=== Supplied records ===

(** No file created by the script itself is created at [target]. *)
Fixpoint writes_avoid (target : pystr) (tr : list event) : Prop :=
  match tr with
  | [] => True
  | EvWrite p _ _ :: tr' => p <> target /\ writes_avoid target tr'
  | _ :: tr' => writes_avoid target tr'
  end.

(** A digit of ASCII, and the pairs of them that the day and the month
    alternatives of [strptime] accept. *)
Definition ascii_digit (c : N) : bool := in_range 48 57 c.




(** ** Further notions: file names, the descriptor, runs *)

(** Two whitespace characters in a row somewhere in the string. *)
Fixpoint adjacent_whitespace (s : pystr) : bool :=
  match s with
  | [] => false
  | c :: s' =>
      match s' with
      | [] => false
      | c2 :: _ => (py_isspace c && py_isspace c2) || adjacent_whitespace s'
      end
  end.

(** One of the four characters the descriptor escaping rewrites. *)
Definition escaped_char (c : N) : bool :=
  (c =? BACKSLASH) || (c =? LF) || (c =? CR) || (c =? EQUALS).

(** The opening of a teaser and of an anchor, as the pattern of step 2
    spells them. *)
Definition teaser_opening : pystr :=
  lit "<article class=" ++ [DQUOTE] ++ lit "b-article-teaser".

Definition anchor_opening : pystr := lit "<a href=" ++ [DQUOTE].

(** The request did not give a page: it raised, or the status is one that
    [raise_for_status] raises for. *)
Definition request_failed (r : exception + Response) : bool :=
  match r with
  | inl _ => true
  | inr response =>
      ((400 <=? status_code response) && (status_code response <? 600))%Z
  end.

Definition is_failed_request (e : event) : bool :=
  match e with
  | EvGet _ _ r => request_failed r
  | _ => false
  end.

Definition is_cleanup (e : event) : bool :=
  match e with EvCleanup _ => true | _ => false end.

Definition is_successful_move (e : event) : bool :=
  match e with EvMove _ _ (inr _) => true | _ => false end.

(** The first existence check of the run answered yes. *)
Definition target_present (tr : list event) : bool :=
  match first_exists tr with
  | Some (_, true) => true
  | _ => false
  end.

(** The temporary directory the run created, the path its first existence
    check looked at, and the URL of its last page request. *)
Fixpoint created_dir (tr : list event) : option pystr :=
  match tr with
  | [] => None
  | EvMkdtemp _ (inr d) :: _ => Some d
  | _ :: tr' => created_dir tr'
  end.
(** * Illumina batch preparation: a model of [illum/batches.py]

    The module prepares the experiment matrix of the ILLUMINA light-pollution
    simulator: it expands the configuration into the Cartesian product of its
    list-valued parameters, prunes the zenith duplicates, names a sandbox
    directory and an identifier for every combination, links the assets into
    the sandbox, and writes the manifest [execute_info.txt].

    The development follows the file top-down:
    - Python values, [str], [==] and the few arithmetic operators used;
    - dictionaries in declaration order, [ChainMap] lookup;
    - a file system with directories, regular files and symbolic links;
    - [input_line], [create_illumina_in], [create_symlinks], [folder_setup],
      [param_generate] and [batches], each transcribed from its source
      function, exceptions being values of [result], then [MSDOpen] and
      [execute_wrapper];
    - the properties of the parameter matrix, of the input document, of the
      sandbox construction and of the clean-up done by [batches];
    - further properties of each function: what it accepts, what it writes
      and what it leaves alone. *)

From Stdlib Require Import ZArith List String Ascii Lia Permutation.
From stdpp Require Import gmap strings list fin_maps pretty sorting.

Set Warnings "-register-all".

Open Scope string_scope.
Open Scope Z_scope.

(** ** Exceptions and results *)

Inductive exn : Type :=
  | KeyError (key : string)
  | NameError (name : string)
  | ValueError
  | TypeError
  | IndexError
  | FileExistsError (path : string)
  | FileNotFoundError (path : string)
  | IsADirectoryError (path : string).

Inductive result (A : Type) : Type :=
  | Ok (a : A)
  | Raise (e : exn).

Arguments Ok {A} a.
Arguments Raise {A} e.

Definition bind {A B : Type} (r : result A) (k : A -> result B) : result B :=
  match r with
  | Ok a => k a
  | Raise e => Raise e
  end.

Notation "'do' x <- e ; k" := (bind e (fun x => k))
  (at level 10, x pattern, e at level 100, k at level 200).

Definition of_option {A : Type} (e : exn) (o : option A) : result A :=
  match o with
  | Some a => Ok a
  | None => Raise e
  end.

(** [for x in l: st = body st x], stopping at the first exception. *)
Fixpoint for_each {A S : Type} (body : S -> A -> result S) (l : list A) (st : S)
  : result S :=
  match l with
  | [] => Ok st
  | x :: l' => do st' <- body st x; for_each body l' st'
  end.

(** ** Python values *)

(** What the interpreter does with a [float] is taken as an interface: the
    comparison, the arithmetic used by the module, and the three renderings
    [str(x)], ["%g" % x] and ["%6f" % x]. *)
Class Interpreter (float : Type) : Type := {
  float_eqb : float -> float -> bool;
  float_of_Z : Z -> float;
  float_add : float -> float -> float;
  float_mod : float -> float -> float;
  str_float : float -> string;
  fmt_g : float -> string;
  fmt_6f : float -> string;
  (** [repr] of a [str], used when a string sits inside a list or a tuple *)
  repr_string : string -> string
}.

Section Values.

Context {float : Type} `{Interpreter float}.
(** * The RabbitMQ stream gateway and the Keycloak admin client

    A shallow embedding of [RabbitMQ/RabbitMQStreams.py] (class
    [RabbitMQStreams]), of the retry loop of [auth/KeycloakAdmin.py]
    ([KeycloakAdmin._make_request_with_retry]), of the admin operations
    built on it and of the URLs of [auth/KeycloakConfig.py].

    The Python code is asynchronous and effectful.  Its effects are made
    explicit here:
    - the gateway object ([self]) is a record [world] holding the
      [streams_status] dictionary and the chronological list of the
      observable actions performed so far (broker calls, sleeps, log lines);
    - a coroutine that is awaited is a computation in the monad [M]
      (state plus Python exceptions);
    - the broker, which is outside the repository, is an oracle that maps
      the history of actions and the arguments of a call to its outcome;
    - the asynchronous generator [consume_messages] is a state machine whose
      states are its suspension points. *)

From Stdlib Require Import ZArith List Strings.Byte Strings.String Strings.Ascii.
From stdpp Require Import gmap list.
Import ListNotations.

Local Open Scope Z_scope.

(** ** Python values *)

(** A Python [str] is a sequence of Unicode code points. *)
Abbreviation str := (list N).
Abbreviation bytes := (list Byte.byte).

(** [str.isspace] on one code point: the characters CPython's
    [_PyUnicode_IsWhitespace] accepts; [str.strip()] removes exactly
    these. *)
Definition isspace (c : N) : bool :=
  ((9 <=? c) && (c <=? 13) || (28 <=? c) && (c <=? 32)
   || (c =? 133) || (c =? 160) || (c =? 5760)
   || (8192 <=? c) && (c <=? 8202)
   || (c =? 8232) || (c =? 8233) || (c =? 8239) || (c =? 8287)
   || (c =? 12288))%N.

Fixpoint lstrip (s : str) : str :=
  match s with
  | [] => []
  | c :: s' => if isspace c then lstrip s' else s
  end.

Definition rstrip (s : str) : str := rev (lstrip (rev s)).

(** [s.strip()] *)
Definition strip (s : str) : str := rstrip (lstrip s).

(** The code points of an ASCII literal, for concrete stream names. *)
Definition py (s : string) : str :=
  map (fun a => N.of_nat (Ascii.nat_of_ascii a)) (String.list_ascii_of_string s).

(** The exceptions the gateway distinguishes.  [CancelledError] and
    [GeneratorExit] derive from [BaseException] only, so a handler
    [except Exception] does not catch them; every other exception here is
    an [Exception]. *)
Inductive exn : Type :=
| ConnectionRefusedError
| StreamAlreadyExists
| StreamDoesNotExist
| KeyError (key : str)
| CancelledError
| GeneratorExit
| OtherException (tag : N)
| OtherBaseException (tag : N).

#[global] Instance exn_eq_dec : EqDecision exn.
Proof. solve_decision. Defined.

(** [isinstance(e, Exception)] *)
Definition is_Exception (e : exn) : bool :=
  match e with
  | CancelledError | GeneratorExit | OtherBaseException _ => false
  | _ => true
  end.

(** Two built-in exceptions, both [Exception]s. *)
Definition AttributeError : exn := OtherException 1.
Definition TypeError : exn := OtherException 2.

(** ** The gateway's state and observable actions *)

Inductive level : Type := DEBUG | INFO | WARNING | ERROR | EXCEPTION.

(** The log lines of [RabbitMQStreams], one constructor per format string. *)
Inductive log_msg : Type :=
| MsgRetryIn5 (room : str) (e : exn)
    (* "Connection refused when creating stream '{room}': {e}. Retrying in 5 seconds..." *)
| MsgCreated (room : str)                 (* "Stream '{room}' created" *)
| MsgAlreadyExists (room : str)           (* "Stream '{room}' already exists" *)
| MsgFailedAfter (attempts : Z) (room : str)
    (* "Failed to create '{room}' after {attempts} attempts, ..." *)
| MsgErrorCreating (room : str) (e : exn) (* "Error creating stream '{room}': {e}" *)
| MsgInitialized (channels : list str)    (* "Initialized streams: {channels}" *)
| MsgFailedStreams (failed : list str)    (* "Failed to create streams: {failed}" *)
| MsgSending (room : str)                 (* "Sending message to stream: {room}" *)
| MsgDoesNotExist (room : str)
    (* "Stream '{room}' does not exist. Re-initializing stream..." *)
| MsgErrorSending (e : exn)               (* "Error sending to stream: {e}" *)
| MsgErrorParsing                         (* "Error parsing message: {e}" *)
| MsgCancelled (e : exn)
    (* "Cancelled Error, user closed the connection : {e}" *)
| MsgErrorLoop (e : exn)                  (* "Error in message consumption loop: {e}" *)
| MsgErrorConsume (e : exn)               (* "Error in consume_messages: {e}" *)
| MsgInsideFinally                        (* "inside consume_message finally" *)
| MsgTryingClose                          (* "trying to close the consumer" *)
| MsgErrorClosing (e : exn).              (* "Error closing consumer: {e}" *)

Inductive event : Type :=
| Log (lvl : level) (msg : log_msg)
| Sleep (seconds : Z)                             (* asyncio.sleep *)
| ProducerCreateStream (room : str)               (* self.producer.create_stream *)
| ProducerSend (room : str) (payload : bytes)     (* self.producer.send *)
| ConsumerStart                                   (* consumer.start *)
| ConsumerSubscribe (room : str)                  (* consumer.subscribe, offset FIRST *)
| ConsumerClose.                                  (* consumer.close *)

#[global] Instance level_eq_dec : EqDecision level.
Proof. solve_decision. Defined.
#[global] Instance log_msg_eq_dec : EqDecision log_msg.
Proof. solve_decision. Defined.
#[global] Instance byte_eq_dec : EqDecision Byte.byte := Byte.byte_eq_dec.
#[global] Instance event_eq_dec : EqDecision event.
Proof. solve_decision. Defined.

(** The gateway object: the Registry [self.streams_status] and the actions
    performed so far, oldest first. *)
Record world : Type := World {
  streams_status : gmap str bool;
  events : list event
}.

(** The long-lived producer connection [self.producer], seen from outside:
    the outcome of a call ([None]: it returns, [Some e]: it raises [e]) may
    depend on everything that happened before it. *)
Record Producer : Type := {
  create_stream_outcome : list event -> str -> option exn;
  send_outcome : list event -> str -> bytes -> option exn
}.

(** ** Awaited coroutines: state and exceptions *)

Inductive result (A : Type) : Type :=
| Ret (a : A)
| Raise (e : exn).
Arguments Ret {A} a.
Arguments Raise {A} e.

Definition M (A : Type) : Type := world -> result A * world.

Definition ret {A} (a : A) : M A := fun w => (Ret a, w).
Definition raise {A} (e : exn) : M A := fun w => (Raise e, w).
Definition bind {A B} (c : M A) (k : A -> M B) : M B :=
  fun w => match c w with
           | (Ret a, w') => k a w'
           | (Raise e, w') => (Raise e, w')
           end.

(** [try: c except ...: handler]: the handler receives the exception and
    re-raises the ones no clause matches; an exception raised inside a
    handler leaves the statement. *)
Definition try_except {A} (c : M A) (handler : exn -> M A) : M A :=
  fun w => match c w with
           | (Ret a, w') => (Ret a, w')
           | (Raise e, w') => handler e w'
           end.

Declare Scope py_scope.
Delimit Scope py_scope with py.
Notation "x <- c ;; k" := (bind c (fun x => k))
  (at level 100, c at next level, right associativity) : py_scope.
Notation "c ;; k" := (bind c (fun _ => k))
  (at level 100, right associativity) : py_scope.
Local Open Scope py_scope.

Definition emit (ev : event) : M unit :=
  fun w => (Ret tt, World (streams_status w) (events w ++ [ev])).

Definition log (lvl : level) (msg : log_msg) : M unit := emit (Log lvl msg).

(** [await asyncio.sleep(seconds)] *)
Definition sleep (seconds : Z) : M unit := emit (Sleep seconds).

(** [self.streams_status[room] = b] *)
Definition set_status (room : str) (b : bool) : M unit :=
  fun w => (Ret tt, World (<[room := b]> (streams_status w)) (events w)).

(** [self.streams_status[room]] as an expression: [KeyError] on a missing key. *)
Definition get_status (room : str) : M bool :=
  fun w => match streams_status w !! room with
           | Some b => (Ret b, w)
           | None => (Raise (KeyError room), w)
           end.

(** What a call of an [async def] builds: calling it runs nothing, the body
    runs only when the coroutine object is awaited. *)
Inductive coroutine : Type :=
| Coro_create_stream (room : str) (retry count : Z).

(** An expression statement whose value is a coroutine object: the object is
    dropped, its body never runs. *)
Definition not_awaited (c : coroutine) : M unit := ret tt.

Section Gateway.

Variable producer : Producer.

(** The payload type ([chat_pb2.ChatMessage], generated code outside the
    repository) and its codec are parameters. *)
Variable ChatMessage : Type.
(** [message.SerializeToString()] *)
Variable SerializeToString : ChatMessage -> bytes + exn.

(** [await self.producer.create_stream(room)] *)
Definition producer_create_stream (room : str) : M unit :=
  fun w =>
    let w' := World (streams_status w) (events w ++ [ProducerCreateStream room]) in
    match create_stream_outcome producer (events w) room with
    | None => (Ret tt, w')
    | Some e => (Raise e, w')
    end.

(** [await self.producer.send(stream=room, message=payload, ...)] *)
Definition producer_send (room : str) (payload : bytes) : M unit :=
  fun w =>
    let w' := World (streams_status w) (events w ++ [ProducerSend room payload]) in
    match send_outcome producer (events w) room payload with
    | None => (Ret tt, w')
    | Some e => (Raise e, w')
    end.

(** [RabbitMQStreams.create_stream(self, room, retry=10, count=0)] *)
Definition create_stream (room : str) (retry count : Z) : M unit :=
  if retry <=? count then raise ConnectionRefusedError
  else if bool_decide (strip room <> []) then
    try_except (producer_create_stream room)
      (fun e =>
         match e with
         | ConnectionRefusedError =>
             log ERROR (MsgRetryIn5 room e) ;;
             sleep 5 ;;
             not_awaited (Coro_create_stream room retry (count + 1))
         | _ => raise e
         end)
  else ret tt.

(** The body of the [for room in channels] loop of [_init_streams];
    [failed] is the local list the loop appends to. *)
Definition init_stream (room : str) (failed : list str) : M (list str) :=
  try_except
    (create_stream room 10 0 ;;
     log INFO (MsgCreated room) ;;
     set_status room true ;;
     ret failed)
    (fun e =>
       match e with
       | StreamAlreadyExists =>
           log WARNING (MsgAlreadyExists room) ;;
           set_status room true ;;
           ret failed
       | ConnectionRefusedError =>
           log ERROR (MsgFailedAfter 10 room) ;;
           set_status room false ;;
           ret (failed ++ [room])
       | _ =>
           if is_Exception e then
             log EXCEPTION (MsgErrorCreating room e) ;;
             set_status room false ;;
             ret (failed ++ [room])
           else raise e
       end).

===

Requirement »
The lines in the listing that include the word "false" are to be counted; give only that number.

Answer to this task »
9